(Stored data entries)
════════
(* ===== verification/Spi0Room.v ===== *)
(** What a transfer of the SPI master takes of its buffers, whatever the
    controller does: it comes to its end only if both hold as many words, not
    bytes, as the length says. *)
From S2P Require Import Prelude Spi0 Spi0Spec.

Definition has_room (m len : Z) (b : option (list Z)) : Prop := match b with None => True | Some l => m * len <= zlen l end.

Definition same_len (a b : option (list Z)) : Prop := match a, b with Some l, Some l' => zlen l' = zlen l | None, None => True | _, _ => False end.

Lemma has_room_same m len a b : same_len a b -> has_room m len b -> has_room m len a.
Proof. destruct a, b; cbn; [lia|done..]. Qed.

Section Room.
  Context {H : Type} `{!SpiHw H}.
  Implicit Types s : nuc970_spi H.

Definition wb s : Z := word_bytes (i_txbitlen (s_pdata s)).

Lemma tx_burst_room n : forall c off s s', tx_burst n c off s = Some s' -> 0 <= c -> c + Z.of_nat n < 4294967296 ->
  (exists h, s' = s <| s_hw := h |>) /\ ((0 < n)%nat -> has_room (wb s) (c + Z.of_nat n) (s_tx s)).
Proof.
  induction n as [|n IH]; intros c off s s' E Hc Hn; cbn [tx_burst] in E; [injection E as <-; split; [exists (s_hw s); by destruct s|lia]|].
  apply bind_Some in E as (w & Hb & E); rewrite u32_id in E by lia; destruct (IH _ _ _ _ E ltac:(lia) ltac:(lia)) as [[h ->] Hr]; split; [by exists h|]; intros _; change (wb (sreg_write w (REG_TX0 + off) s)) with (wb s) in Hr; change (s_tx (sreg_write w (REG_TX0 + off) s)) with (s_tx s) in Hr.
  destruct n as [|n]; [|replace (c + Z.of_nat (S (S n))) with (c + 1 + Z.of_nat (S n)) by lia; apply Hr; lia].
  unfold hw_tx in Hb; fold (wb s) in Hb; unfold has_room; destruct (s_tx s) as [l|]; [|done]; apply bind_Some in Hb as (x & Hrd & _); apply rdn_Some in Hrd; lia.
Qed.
════════
◆ **WHAT THE EXERCISE ASKS**
Which lines in the records above hold the string "split"? Copy each of them.

◆ **WORKED SOLUTION**
  induction n as [|n IH]; intros c off s s' E Hc Hn; cbn [tx_burst] in E; [injection E as <-; split; [exists (s_hw s); by destruct s|lia]|].
  apply bind_Some in E as (w & Hb & E); rewrite u32_id in E by lia; destruct (IH _ _ _ _ E ltac:(lia) ltac:(lia)) as [[h ->] Hr]; split; [by exists h|]; intros _; change (wb (sreg_write w (REG_TX0 + off) s)) with (wb s) in Hr; change (s_tx (sreg_write w (REG_TX0 + off) s)) with (s_tx s) in Hr.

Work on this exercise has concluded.